[EXERCISE DIRECTIONS] Find the line containing "left_view ← views_drop (Z.of_nat batch) s;" in the data below and repeat it, along with all later lines, exactly through the last one.

::: RECORD SET :::

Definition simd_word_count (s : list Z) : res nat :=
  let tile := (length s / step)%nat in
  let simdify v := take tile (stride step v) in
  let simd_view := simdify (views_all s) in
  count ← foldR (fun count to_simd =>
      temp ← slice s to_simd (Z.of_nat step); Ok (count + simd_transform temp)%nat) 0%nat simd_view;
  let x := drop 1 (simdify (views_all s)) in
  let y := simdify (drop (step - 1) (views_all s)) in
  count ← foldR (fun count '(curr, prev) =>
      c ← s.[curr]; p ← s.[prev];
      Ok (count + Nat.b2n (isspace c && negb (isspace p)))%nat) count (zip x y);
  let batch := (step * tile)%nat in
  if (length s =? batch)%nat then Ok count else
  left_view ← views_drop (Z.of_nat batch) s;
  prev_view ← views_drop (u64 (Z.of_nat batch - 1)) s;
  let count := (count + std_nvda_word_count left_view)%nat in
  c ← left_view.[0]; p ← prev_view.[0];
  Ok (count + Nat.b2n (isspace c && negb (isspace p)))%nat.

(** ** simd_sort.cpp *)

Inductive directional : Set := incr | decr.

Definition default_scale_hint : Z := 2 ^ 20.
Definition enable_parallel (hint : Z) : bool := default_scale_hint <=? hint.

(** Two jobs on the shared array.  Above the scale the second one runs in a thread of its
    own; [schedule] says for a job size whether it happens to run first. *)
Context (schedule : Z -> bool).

:::

[REPLY]
  left_view ← views_drop (Z.of_nat batch) s;
  prev_view ← views_drop (u64 (Z.of_nat batch - 1)) s;
  let count := (count + std_nvda_word_count left_view)%nat in
  c ← left_view.[0]; p ← prev_view.[0];
  Ok (count + Nat.b2n (isspace c && negb (isspace p)))%nat.

(** ** simd_sort.cpp *)

Inductive directional : Set := incr | decr.

Definition default_scale_hint : Z := 2 ^ 20.
Definition enable_parallel (hint : Z) : bool := default_scale_hint <=? hint.

(** Two jobs on the shared array.  Above the scale the second one runs in a thread of its
    own; [schedule] says for a job size whether it happens to run first. *)
Context (schedule : Z -> bool).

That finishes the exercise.